Task details — Look for "then" in each line of the entries, and return the matching lines.

Supplied data —

══════

(** * Autocomplete hooks: [useAutocomplete] and [useAutocompleteLoadingOnce]

    A shallow embedding of the two React hooks of the repository
    (hooks/useAutocomplete.tsx, the live-query variant, and
    hooks/useAutocompleteLoadingOnce.tsx, the preload variant) and the
    properties of their filtering, keyboard navigation, selection, fetch
    error handling and rendering.

    Modelling conventions.
    - A hook's [useState] cells form one record; a handler reads the cells
      of the render it was created in (its snapshot) and writes through
      the setters, which overwrite one cell each.
    - A handler is a computation in a small monad that threads the cells,
      collects the calls that leave the hook ([fetch], [onSelect]) and may
      throw.
    - An [async] function is cut at its [await]: the part before it runs
      with the event, the part after it runs when the request settles.
    - JavaScript numbers are [Z] (the index only moves by one, far from
      2^53); strings are [string], and [toLowerCase] is the ASCII part of
      the JavaScript one. *)

From Stdlib Require Import ZArith List String Ascii Bool Lia NArith.
From Stdlib Require Import DecimalString.
Import ListNotations.

Local Open Scope string_scope.
Local Open Scope list_scope.
Local Open Scope Z_scope.

(* ===================================================================== *)
(** ** Strings as the hooks use them                                      *)
(* ===================================================================== *)

Module JsString.

(** [c.toLowerCase()] on one character of an ASCII string: the letters
    A-Z go to a-z and every other character below 128 stays.  The strings of
    this development stand for ASCII strings only (see [is_ascii] below);
    on other strings [String.prototype.toLowerCase] is not this function,
    and every theorem that depends on the fold assumes ASCII strings. *)
Definition lower_ascii (c : ascii) : ascii :=
  let n := nat_of_ascii c in
  if (Nat.leb 65 n && Nat.leb n 90)%bool then ascii_of_nat (n + 32) else c.

(** [s.toLowerCase()] for an ASCII string [s]. *)
Fixpoint toLowerCase (s : string) : string :=
  match s with
  | EmptyString => EmptyString
  | String c s' => String (lower_ascii c) (toLowerCase s')
  end.

(** [s.startsWith(p)]. *)
Fixpoint startsWith (s p : string) {struct p} : bool :=
  match p, s with
  | EmptyString, _ => true
  | String _ _, EmptyString => false
  | String a p', String b s' => (Ascii.eqb a b && startsWith s' p')%bool
  end.

(** [s.includes(sub)]: [sub] occurs in [s] at some position. *)
Fixpoint includes (s sub : string) : bool :=
  if startsWith s sub then true
  else match s with
       | EmptyString => false
       | String _ s' => includes s' sub
       end.

(** Truthiness of a string in a condition: every string but the empty one. *)
Definition truthy (s : string) : bool := negb (String.eqb s "").

(** Template-literal rendering of a non-negative integer. *)
Definition of_N (n : N) : string := NilZero.string_of_uint (N.to_uint n).

End JsString.

Import JsString.

(* ===================================================================== *)
(** ** Data shared by the two hooks                                       *)
(* ===================================================================== *)

(** [interface Suggestion { id: number; name: string }] *)
Record Suggestion := { id : Z; name : string }.

Definition Suggestion_eqb (a b : Suggestion) : bool :=
  ((id a =? id b) && String.eqb (name a) (name b))%bool.

(** A record of the remote user listing: the two fields the hooks read and
    the rest of the object, which the hooks drop. *)
Record RemoteUser := { user_id : Z; user_name : string; user_rest : string }.

(** A thrown value: an [Error] object with its [name] and [message]. *)
Record Exn := { exn_name : string; exn_message : string }.

(** [new Error(message)] *)
Definition Error (message : string) : Exn :=
  {| exn_name := "Error"; exn_message := message |}.

(** The error of reading a property of [undefined]. *)
Definition TypeError (message : string) : Exn :=
  {| exn_name := "TypeError"; exn_message := message |}.

(** [`${error}`]: [Error.prototype.toString]. *)
Definition Exn_toString (e : Exn) : string :=
  if String.eqb (exn_name e) "" then exn_message e
  else if String.eqb (exn_message e) "" then exn_name e
  else (exn_name e ++ ": " ++ exn_message e)%string.

(** How a [fetch] settles: the promise rejects (network-level exception), or
    it resolves to a response with a status whose [json()] either rejects
    or yields the listing. *)
Inductive FetchOutcome :=
| Rejected (e : Exn)
| Resolved (status : N) (body : Exn + list RemoteUser).

(** [response.ok]: the status is in the range 200-299. *)
Definition response_ok (status : N) : bool :=
  (N.leb 200 status && N.leb status 299)%bool.

(** What leaves the hook. *)
Inductive Effect :=
| NetCall (url : string)        (* fetch(url) *)
| OnSelect (value : string)     (* props.onSelect(value) *)
| Uncaught (e : Exn).           (* an exception that escaped an event handler *)

Definition is_NetCall (e : Effect) : bool :=
  match e with NetCall _ => true | _ => false end.

Definition is_OnSelect (e : Effect) : bool :=
  match e with OnSelect _ => true | _ => false end.

(** Number of network calls in a trace. *)
Definition net_calls (tr : list Effect) : nat := List.length (filter is_NetCall tr).

(** [xs[i]] on an array: the element, or [undefined]. *)
Definition array_get {A} (xs : list A) (i : Z) : option A :=
  if i <? 0 then None else nth_error xs (Z.to_nat i).

(** [xs.length] *)
Definition array_length {A} (xs : list A) : Z := Z.of_nat (List.length xs).

(** What [renderSuggestions] returns: one of four lists, or [null].  Every
    list carries its [aria-expanded] attribute; the populated one carries, in
    order, each suggestion and whether it is the highlighted entry. *)
Inductive View :=
| LoadingView (expanded : bool)
| ErrorView (expanded : bool) (message : string)
| SuggestionsView (expanded : bool) (items : list (Suggestion * bool))
| NoMatchView (expanded : bool).

(** Position-indexed map, as [xs.map((x, index) => ...)]. *)
Fixpoint mapi_from {A B} (f : A -> Z -> B) (i : Z) (xs : list A) : list B :=
  match xs with
  | [] => []
  | x :: xs' => f x i :: mapi_from f (i + 1) xs'
  end.

Definition mapi {A B} (f : A -> Z -> B) (xs : list A) : list B := mapi_from f 0 xs.

(* ===================================================================== *)
(** ** The handler monad                                                  *)
(* ===================================================================== *)

Module Handler.
Section Monad.
Variable S : Type.

(** A computation over the cells [S]: it ends normally or by a throw, in
    both cases with the cells as written so far and the calls made. *)
Definition M (A : Type) : Type := S -> (Exn + A) * S * list Effect.

Definition ret {A} (a : A) : M A := fun s => (inr a, s, []).

Definition bind {A B} (m : M A) (f : A -> M B) : M B :=
  fun s =>
    match m s with
    | (inl e, s1, t1) => (inl e, s1, t1)
    | (inr a, s1, t1) =>
        match f a s1 with
        | (r, s2, t2) => (r, s2, t1 ++ t2)
        end
    end.

Definition throw {A} (e : Exn) : M A := fun s => (inl e, s, []).

Definition emit (x : Effect) : M unit := fun s => (inr tt, s, [x]).

Definition modify (f : S -> S) : M unit := fun s => (inr tt, f s, []).

(** [try { body } catch (e) { handler e } finally { final }] *)
Definition try_catch_finally (body : M unit) (handler : Exn -> M unit)
           (final : M unit) : M unit :=
  fun s =>
    match body s with
    | (r, s1, t1) =>
        match (match r with
               | inl e => handler e s1
               | inr a => (inr a, s1, [])
               end) with
        | (r', s2, t2) =>
            match final s2 with
            | (inl e, s3, t3) => (inl e, s3, t1 ++ t2 ++ t3)
            | (inr _, s3, t3) => (r', s3, t1 ++ t2 ++ t3)
            end
        end
    end.

End Monad.

Arguments ret {S A} a.
Arguments bind {S A B} m f.
Arguments throw {S A} e.
Arguments emit {S} x.
Arguments modify {S} f.
Arguments try_catch_finally {S} body handler final.

End Handler.

Import Handler.

Declare Scope handler_scope.
Delimit Scope handler_scope with handler.
Notation "x <- m ;; k" := (bind m (fun x => k))
  (at level 61, m at next level, right associativity) : handler_scope.
Notation "m ;; k" := (bind m (fun _ => k))
  (at level 61, right associativity) : handler_scope.
Local Open Scope handler_scope.

(** The message both hooks record in their [catch]. *)
Definition fetch_error_message (e : Exn) : string :=
  ("Error fetching suggestions - " ++ Exn_toString e ++ ", please try again later")%string.

(** [await fetch(url)] once the request has settled, followed by the check
    of [response.ok] and [await response.json()]. *)
Definition await_json {S} (outcome : FetchOutcome) : M S (list RemoteUser) :=
  match outcome with
  | Rejected e => throw e
  | Resolved status body =>
      if negb (response_ok status)
      then throw (Error ("HTTP error! status: " ++ of_N status)%string)
      else match body with
           | inl e => throw e
           | inr data => ret data
           end
  end.

(** [{ id: user.id, name: user.name }] *)
Definition to_suggestion (user : RemoteUser) : Suggestion :=
  {| id := user_id user; name := user_name user |}.

(** The message of the [TypeError] raised by [suggestion.name] when
    [suggestion] is [undefined]. *)
Definition undefined_name : Exn :=
  TypeError "Cannot read properties of undefined (reading 'name')".

(** [suggestionsRef.current && !suggestionsRef.current.contains(e.target)]:
    the reference is [null] ([None]) or the mounted list, which contains the
    event target or not. *)
Definition outside_of (ref_contains_target : option bool) : bool :=
  match ref_contains_target with
  | Some contains => negb contains
  | None => false
  end.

══════

Answer box —
  if (Nat.leb 65 n && Nat.leb n 90)%bool then ascii_of_nat (n + 32) else c.
  if startsWith s sub then true
  if String.eqb (exn_name e) "" then exn_message e
  else if String.eqb (exn_message e) "" then exn_name e
  if i <? 0 then None else nth_error xs (Z.to_nat i).
      then throw (Error ("HTTP error! status: " ++ of_N status)%string)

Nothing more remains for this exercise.